Task to complete
Copy all lines in the data that contain the string "decode".

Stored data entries
Lemma update_finish_no_tokenizer n r :
  finished_reason r = None → to_finish r = None → grammar_terminated r ≠ Some true →
  Z.of_nat (length (f_output_ids r)) < sp_max_new_tokens (sampling_params r) →
  Forall (λ t, 0 ≤ t < vocab_size r) (py_last n (f_output_ids r)) →
  no_stop_strs r = false → tokenizer r = None → update_finish_state decode re_search n r = Raise AttributeError.
Proof.
  intros Hf Ht Hg Hm Hvoc Hn Htk. unfold update_finish_state, finished. rewrite Hf, Ht, (proj2 (Z.leb_gt _ _)) by done.
  assert (∀ (a b : result FReq), match grammar_terminated r with Some true => a | _ => b end = b) as ->
    by (intros; by destruct (grammar_terminated r) as [[]|]).
  set (new := py_last n (f_output_ids r)) in *. unfold check_vocab_boundary_finish.
  pose proof (first_bad_token_spec (vocab_size r) (new_pos new r) new) as Hv.
  destruct (first_bad_token _ _ new) as [off|].
  { destruct Hv as (i & t & Hi & _ & Hbad & _). by apply (Forall_lookup_1 _ _ _ _ Hvoc) in Hi. }
  unfold check_str_based_finish, tail_str. by rewrite Hn, Htk.
Qed.

(** The reasons that are found before the new tokens are looked at. *)
Lemma update_finish_pending n r reason :
  finished_reason r = None → to_finish r = Some reason →
  ∃ r', update_finish_state decode re_search n r = Ok r' ∧ finished_reason r' = Some reason ∧ to_finish r' = None ∧
    f_output_ids r' = f_output_ids r ∧ finished_len r' = finished_len r.
Proof. intros Hf Ht. unfold update_finish_state, finished. rewrite Hf, Ht. by eexists. Qed.

Lemma update_finish_grammar n r :
  finished_reason r = None → to_finish r = None → grammar_terminated r = Some true →
  Z.of_nat (length (f_output_ids r)) < sp_max_new_tokens (sampling_params r) →
  match last (f_output_ids r) with
  | Some t => ∃ r', update_finish_state decode re_search n r = Ok r' ∧ finished_reason r' = Some (FINISH_MATCHED_TOKEN t) ∧
      f_output_ids r' = f_output_ids r ∧ finished_len r' = finished_len r
  | None => update_finish_state decode re_search n r = Raise IndexError
  end.
Proof.
  intros Hf Ht Hg Hm. unfold update_finish_state, finished. rewrite Hf, Ht, (proj2 (Z.leb_gt _ _)), Hg by done.
  destruct (last (f_output_ids r)); cbn; [by eexists|done].
Qed.

Lemma update_finish_length n r :
  finished_reason r = None → to_finish r = None →
  sp_max_new_tokens (sampling_params r) ≤ Z.of_nat (length (f_output_ids r)) →
  update_finish_state decode re_search n r =
    Ok (finish (FINISH_LENGTH (sp_max_new_tokens (sampling_params r))) (Some (sp_max_new_tokens (sampling_params r))) r).
Proof. intros Hf Ht Hm. unfold update_finish_state, finished. by rewrite Hf, Ht, (proj2 (Z.leb_le _ _)). Qed.
End finish_props.
Lemma run_inv d outs d' :
  run d outs d' → curr_state d = None → 0 ≤ max_delay_passes d →
  max_delay_passes d' = max_delay_passes d ∧
  0 ≤ match curr_state d' with Some s => delayed_count s | None => 0 end ≤ Z.of_nat (length outs) ∧
  (Forall (λ o, output_allow o = false) outs →
     match curr_state d' with Some s => delayed_count s | None => 0 end = Z.of_nat (length outs)).
Proof.
  intros Hr Hd Hm. induction Hr as [|outs d1 gather pc a out d2 Hr IH Hn].
  { rewrite Hd. by split_and!. }
  destruct IH as (Hm1 & Hb & Hall). apply negotiate_cases in Hn as (-> & Hm2 & Hc).
  rewrite length_app. cbn [length]. destruct Hc as [(Ha & -> & _)|(Ha & _ & s & -> & Hs & _)].
  - split_and!; [congruence|lia|lia|]. intros [_ Hf]%Forall_app. inversion Hf; congruence.
  - split_and!; [congruence|lia|lia|]. intros [Hf _]%Forall_app. rewrite Hs, Hall by done. lia.
Qed.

Solution to the problem
  no_stop_strs r = false → tokenizer r = None → update_finish_state decode re_search n r = Raise AttributeError.
  ∃ r', update_finish_state decode re_search n r = Ok r' ∧ finished_reason r' = Some reason ∧ to_finish r' = None ∧
  | Some t => ∃ r', update_finish_state decode re_search n r = Ok r' ∧ finished_reason r' = Some (FINISH_MATCHED_TOKEN t) ∧
  | None => update_finish_state decode re_search n r = Raise IndexError
  update_finish_state decode re_search n r =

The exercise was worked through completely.